*Try it:* Every line of the data below should be retyped exactly.

*Material for the task:*
Lemma summarize_size_zero_mean fs path_dir path results size est :
  size ∈ sizes →
  Fs.exists_ fs (path_dir </> Py.str_of_int size) = true →
  parse_estimates fs (path_dir </> Py.str_of_int size) = Ok (Some est) →
  Py.is_zero (est_mean_ns est) = true →
  summarize_size fs path_dir path results size = Raise ZeroDivisionError.
Proof.
  intros Hsize Hex Hparse Hzero. unfold summarize_size. rewrite Hex, Hparse.
  cbn [mbind result_bind].
  destruct (zero_mean_seconds _ Hzero) as (seconds & Hs & Hz).
  rewrite (get_throughput_zero_seconds _ _ _ Hs Hz).
  destruct (float_of_int_sizes _ Hsize) as [fsize ->]. reflexivity.
Qed.

(** C10: the throughput function is partial. At a mean of zero (an integer
    or a float of either sign) it never returns: it raises
    ZeroDivisionError for every size that has a float value, and the
    conversion error of the size itself otherwise. So a result requires a
    non-zero mean, and a group holding a parsed record with a zero mean
    makes the aggregation raise. *)
Theorem zero_mean_raises :
  (∀ mean_ns size_bytes,
     Py.is_zero mean_ns = true →
     get_throughput mean_ns size_bytes =
       match Py.float_of_int size_bytes with
       | Ok _ => Raise ZeroDivisionError
       | Raise e => Raise e
       end) ∧
  (∀ mean_ns size_bytes r,
     get_throughput mean_ns size_bytes = Ok r → Py.is_zero mean_ns = false) ∧
  (∀ fs group_dir path size est,
     path ∈ paths → size ∈ sizes →
     Fs.exists_ fs (group_dir </> path) = true →
     Fs.exists_ fs (group_dir </> path </> Py.str_of_int size) = true →
     parse_estimates fs (group_dir </> path </> Py.str_of_int size) = Ok (Some est) →
     Py.is_zero (est_mean_ns est) = true →
     ∃ e, summarize_dictionary fs group_dir = Raise e).
Proof.
  assert (∀ mean_ns size_bytes,
     Py.is_zero mean_ns = true →
     get_throughput mean_ns size_bytes =
       match Py.float_of_int size_bytes with
       | Ok _ => Raise ZeroDivisionError
       | Raise e => Raise e
       end) as Hraise.
  { intros mean_ns size_bytes Hzero.
    destruct (zero_mean_seconds _ Hzero) as (seconds & Hs & Hz).
    by apply get_throughput_zero_seconds with seconds. }
  split; [exact Hraise|split].
  - intros mean_ns size_bytes r Hr.
    destruct (Py.is_zero mean_ns) eqn:Hzero; [|reflexivity].
    rewrite (Hraise _ size_bytes Hzero) in Hr.
    destruct (Py.float_of_int size_bytes); discriminate.
  - intros fs group_dir path size est Hpath Hsize Hdir Hsdir Hparse Hzero.
    unfold summarize_dictionary. apply foldM_raises with path; [exact Hpath|].
    intros results. unfold summarize_path. rewrite Hdir. cbn [negb].
    apply foldM_raises with size; [exact Hsize|].
    intros results'. exists ZeroDivisionError.
    by apply summarize_size_zero_mean with est.
Qed.

Lemma zero_mean_raises_witness :
  get_throughput (PInt 0) 65536 = Raise ZeroDivisionError ∧
  get_throughput (PFloat (-0)) 64 = Raise ZeroDivisionError ∧
  (∃ e, summarize_dictionary fs_zero_mean (CRITERION_DIR </> "encode") = Raise e) ∧
  print_full_table fs_zero_mean = Io [] (Raise ZeroDivisionError) ∧
  exit_status (print_full_table fs_zero_mean) = 1.
Proof.
  destruct zero_mean_raises as (H1 & _ & H3).
  split; [exact (H1 (PInt 0) 65536 eq_refl)|].
  split; [exact (H1 (PFloat (-0)) 64 eq_refl)|].
  split; [|split; vm_compute; reflexivity].
  apply (H3 fs_zero_mean (CRITERION_DIR </> "encode") "Scalar" 65536
            (Estimates (PFloat 0) (PFloat 0)));
    try (vm_compute; reflexivity).
  - unfold paths. repeat constructor.
  - unfold sizes. repeat constructor.
Defined.

(** ** EstimateReader *)

Section EstimateReader.
Variable fs : node.
Variable p : path.
Let file : path := p </> "new" </> "estimates.json".

Lemma parse_estimates_absent :
  Fs.open fs file = Raise FileNotFoundError → parse_estimates fs p = Ok None.
Proof. unfold parse_estimates, read_estimates. fold file. by intros ->. Qed.

Lemma parse_estimates_not_json :
  Fs.open fs file = Ok NotJson → parse_estimates fs p = Ok None.
Proof. unfold parse_estimates, read_estimates. fold file. by intros ->. Qed.

Lemma getitem_raises (v : pyval) (k : string) (e : exn) :
  Py.getitem v k = Raise e → e = KeyError ∨ e = TypeError.
Proof.
  destruct v as [| | | | | |d]; simpl; try (intros [= <-]; by right).
  destruct (d !! k); [discriminate|]. intros [= <-]. by left.
Qed.

(** What the reader does with a JSON document. *)
Lemma parse_estimates_json (data : pyval) :
  Fs.open fs file = Ok (Json data) →
  parse_estimates fs p =
    match Py.getitem data "mean" ≫= (λ v, Py.getitem v "point_estimate") with
    | Ok x =>
        match Py.getitem data "std_dev" ≫= (λ v, Py.getitem v "point_estimate") with
        | Ok y => Ok (Some (Estimates x y))
        | Raise KeyError => Ok None
        | Raise e => Raise e
        end
    | Raise KeyError => Ok None
    | Raise e => Raise e
    end.
Proof.
  unfold parse_estimates, read_estimates. fold file. intros ->.
  cbn [mbind result_bind Fs.json_load].
  destruct (Py.getitem data "mean") as [mean|e] eqn:H1; cbn [mbind result_bind];
    [|by apply getitem_raises in H1 as [->| ->]].
  destruct (Py.getitem mean "point_estimate") as [x|e] eqn:H2; cbn [mbind result_bind];
    [|by apply getitem_raises in H2 as [->| ->]].
  destruct (Py.getitem data "std_dev") as [sd|e] eqn:H3; cbn [mbind result_bind];
    [|by apply getitem_raises in H3 as [->| ->]].
  destruct (Py.getitem sd "point_estimate") as [y|e] eqn:H4; cbn [mbind result_bind];
    [reflexivity|by apply getitem_raises in H4 as [->| ->]].
Qed.

Lemma open_raises (q : path) (e : exn) :
  Fs.open fs q = Raise e →
  e = FileNotFoundError ∨ e = NotADirectoryError ∨ e = IsADirectoryError.
Proof.
  unfold Fs.open. destruct (Fs.walk fs q) as [[c|es]|[]]; intros [= <-]; auto.
Qed.

Lemma read_estimates_raises (e : exn) :
  read_estimates fs p = Raise e →
  e ∈ [FileNotFoundError; NotADirectoryError; IsADirectoryError;
       UnicodeDecodeError; JSONDecodeError; ValueError; RecursionError;
       KeyError; TypeError].
Proof.
  unfold read_estimates. fold file.
  destruct (Fs.open fs file) as [c|e0] eqn:Hopen; cbn [mbind result_bind].
  { destruct c as [| | | |data]; cbn [mbind result_bind Fs.json_load];
      try (intros [= <-]; set_solver).
    destruct (Py.getitem data "mean") as [mean|e1] eqn:H1; cbn [mbind result_bind];
      [|intros [= <-]; apply getitem_raises in H1 as [->| ->]; set_solver].
    destruct (Py.getitem mean "point_estimate") as [x|e2] eqn:H2; cbn [mbind result_bind];
      [|intros [= <-]; apply getitem_raises in H2 as [->| ->]; set_solver].
    destruct (Py.getitem data "std_dev") as [sd|e3] eqn:H3; cbn [mbind result_bind];
      [|intros [= <-]; apply getitem_raises in H3 as [->| ->]; set_solver].
    destruct (Py.getitem sd "point_estimate") as [y|e4] eqn:H4; cbn [mbind result_bind];
      [discriminate|intros [= <-]; apply getitem_raises in H4 as [->| ->]; set_solver]. }
  intros [= <-]. apply open_raises in Hopen as [->|[->| ->]]; set_solver.
Qed.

*Response to this exercise:*
Lemma summarize_size_zero_mean fs path_dir path results size est :
  size ∈ sizes →
  Fs.exists_ fs (path_dir </> Py.str_of_int size) = true →
  parse_estimates fs (path_dir </> Py.str_of_int size) = Ok (Some est) →
  Py.is_zero (est_mean_ns est) = true →
  summarize_size fs path_dir path results size = Raise ZeroDivisionError.
Proof.
  intros Hsize Hex Hparse Hzero. unfold summarize_size. rewrite Hex, Hparse.
  cbn [mbind result_bind].
  destruct (zero_mean_seconds _ Hzero) as (seconds & Hs & Hz).
  rewrite (get_throughput_zero_seconds _ _ _ Hs Hz).
  destruct (float_of_int_sizes _ Hsize) as [fsize ->]. reflexivity.
Qed.

(** C10: the throughput function is partial. At a mean of zero (an integer
    or a float of either sign) it never returns: it raises
    ZeroDivisionError for every size that has a float value, and the
    conversion error of the size itself otherwise. So a result requires a
    non-zero mean, and a group holding a parsed record with a zero mean
    makes the aggregation raise. *)
Theorem zero_mean_raises :
  (∀ mean_ns size_bytes,
     Py.is_zero mean_ns = true →
     get_throughput mean_ns size_bytes =
       match Py.float_of_int size_bytes with
       | Ok _ => Raise ZeroDivisionError
       | Raise e => Raise e
       end) ∧
  (∀ mean_ns size_bytes r,
     get_throughput mean_ns size_bytes = Ok r → Py.is_zero mean_ns = false) ∧
  (∀ fs group_dir path size est,
     path ∈ paths → size ∈ sizes →
     Fs.exists_ fs (group_dir </> path) = true →
     Fs.exists_ fs (group_dir </> path </> Py.str_of_int size) = true →
     parse_estimates fs (group_dir </> path </> Py.str_of_int size) = Ok (Some est) →
     Py.is_zero (est_mean_ns est) = true →
     ∃ e, summarize_dictionary fs group_dir = Raise e).
Proof.
  assert (∀ mean_ns size_bytes,
     Py.is_zero mean_ns = true →
     get_throughput mean_ns size_bytes =
       match Py.float_of_int size_bytes with
       | Ok _ => Raise ZeroDivisionError
       | Raise e => Raise e
       end) as Hraise.
  { intros mean_ns size_bytes Hzero.
    destruct (zero_mean_seconds _ Hzero) as (seconds & Hs & Hz).
    by apply get_throughput_zero_seconds with seconds. }
  split; [exact Hraise|split].
  - intros mean_ns size_bytes r Hr.
    destruct (Py.is_zero mean_ns) eqn:Hzero; [|reflexivity].
    rewrite (Hraise _ size_bytes Hzero) in Hr.
    destruct (Py.float_of_int size_bytes); discriminate.
  - intros fs group_dir path size est Hpath Hsize Hdir Hsdir Hparse Hzero.
    unfold summarize_dictionary. apply foldM_raises with path; [exact Hpath|].
    intros results. unfold summarize_path. rewrite Hdir. cbn [negb].
    apply foldM_raises with size; [exact Hsize|].
    intros results'. exists ZeroDivisionError.
    by apply summarize_size_zero_mean with est.
Qed.

Lemma zero_mean_raises_witness :
  get_throughput (PInt 0) 65536 = Raise ZeroDivisionError ∧
  get_throughput (PFloat (-0)) 64 = Raise ZeroDivisionError ∧
  (∃ e, summarize_dictionary fs_zero_mean (CRITERION_DIR </> "encode") = Raise e) ∧
  print_full_table fs_zero_mean = Io [] (Raise ZeroDivisionError) ∧
  exit_status (print_full_table fs_zero_mean) = 1.
Proof.
  destruct zero_mean_raises as (H1 & _ & H3).
  split; [exact (H1 (PInt 0) 65536 eq_refl)|].
  split; [exact (H1 (PFloat (-0)) 64 eq_refl)|].
  split; [|split; vm_compute; reflexivity].
  apply (H3 fs_zero_mean (CRITERION_DIR </> "encode") "Scalar" 65536
            (Estimates (PFloat 0) (PFloat 0)));
    try (vm_compute; reflexivity).
  - unfold paths. repeat constructor.
  - unfold sizes. repeat constructor.
Defined.

(** ** EstimateReader *)

Section EstimateReader.
Variable fs : node.
Variable p : path.
Let file : path := p </> "new" </> "estimates.json".

Lemma parse_estimates_absent :
  Fs.open fs file = Raise FileNotFoundError → parse_estimates fs p = Ok None.
Proof. unfold parse_estimates, read_estimates. fold file. by intros ->. Qed.

Lemma parse_estimates_not_json :
  Fs.open fs file = Ok NotJson → parse_estimates fs p = Ok None.
Proof. unfold parse_estimates, read_estimates. fold file. by intros ->. Qed.

Lemma getitem_raises (v : pyval) (k : string) (e : exn) :
  Py.getitem v k = Raise e → e = KeyError ∨ e = TypeError.
Proof.
  destruct v as [| | | | | |d]; simpl; try (intros [= <-]; by right).
  destruct (d !! k); [discriminate|]. intros [= <-]. by left.
Qed.

(** What the reader does with a JSON document. *)
Lemma parse_estimates_json (data : pyval) :
  Fs.open fs file = Ok (Json data) →
  parse_estimates fs p =
    match Py.getitem data "mean" ≫= (λ v, Py.getitem v "point_estimate") with
    | Ok x =>
        match Py.getitem data "std_dev" ≫= (λ v, Py.getitem v "point_estimate") with
        | Ok y => Ok (Some (Estimates x y))
        | Raise KeyError => Ok None
        | Raise e => Raise e
        end
    | Raise KeyError => Ok None
    | Raise e => Raise e
    end.
Proof.
  unfold parse_estimates, read_estimates. fold file. intros ->.
  cbn [mbind result_bind Fs.json_load].
  destruct (Py.getitem data "mean") as [mean|e] eqn:H1; cbn [mbind result_bind];
    [|by apply getitem_raises in H1 as [->| ->]].
  destruct (Py.getitem mean "point_estimate") as [x|e] eqn:H2; cbn [mbind result_bind];
    [|by apply getitem_raises in H2 as [->| ->]].
  destruct (Py.getitem data "std_dev") as [sd|e] eqn:H3; cbn [mbind result_bind];
    [|by apply getitem_raises in H3 as [->| ->]].
  destruct (Py.getitem sd "point_estimate") as [y|e] eqn:H4; cbn [mbind result_bind];
    [reflexivity|by apply getitem_raises in H4 as [->| ->]].
Qed.

Lemma open_raises (q : path) (e : exn) :
  Fs.open fs q = Raise e →
  e = FileNotFoundError ∨ e = NotADirectoryError ∨ e = IsADirectoryError.
Proof.
  unfold Fs.open. destruct (Fs.walk fs q) as [[c|es]|[]]; intros [= <-]; auto.
Qed.

Lemma read_estimates_raises (e : exn) :
  read_estimates fs p = Raise e →
  e ∈ [FileNotFoundError; NotADirectoryError; IsADirectoryError;
       UnicodeDecodeError; JSONDecodeError; ValueError; RecursionError;
       KeyError; TypeError].
Proof.
  unfold read_estimates. fold file.
  destruct (Fs.open fs file) as [c|e0] eqn:Hopen; cbn [mbind result_bind].
  { destruct c as [| | | |data]; cbn [mbind result_bind Fs.json_load];
      try (intros [= <-]; set_solver).
    destruct (Py.getitem data "mean") as [mean|e1] eqn:H1; cbn [mbind result_bind];
      [|intros [= <-]; apply getitem_raises in H1 as [->| ->]; set_solver].
    destruct (Py.getitem mean "point_estimate") as [x|e2] eqn:H2; cbn [mbind result_bind];
      [|intros [= <-]; apply getitem_raises in H2 as [->| ->]; set_solver].
    destruct (Py.getitem data "std_dev") as [sd|e3] eqn:H3; cbn [mbind result_bind];
      [|intros [= <-]; apply getitem_raises in H3 as [->| ->]; set_solver].
    destruct (Py.getitem sd "point_estimate") as [y|e4] eqn:H4; cbn [mbind result_bind];
      [discriminate|intros [= <-]; apply getitem_raises in H4 as [->| ->]; set_solver]. }
  intros [= <-]. apply open_raises in Hopen as [->|[->| ->]]; set_solver.
Qed.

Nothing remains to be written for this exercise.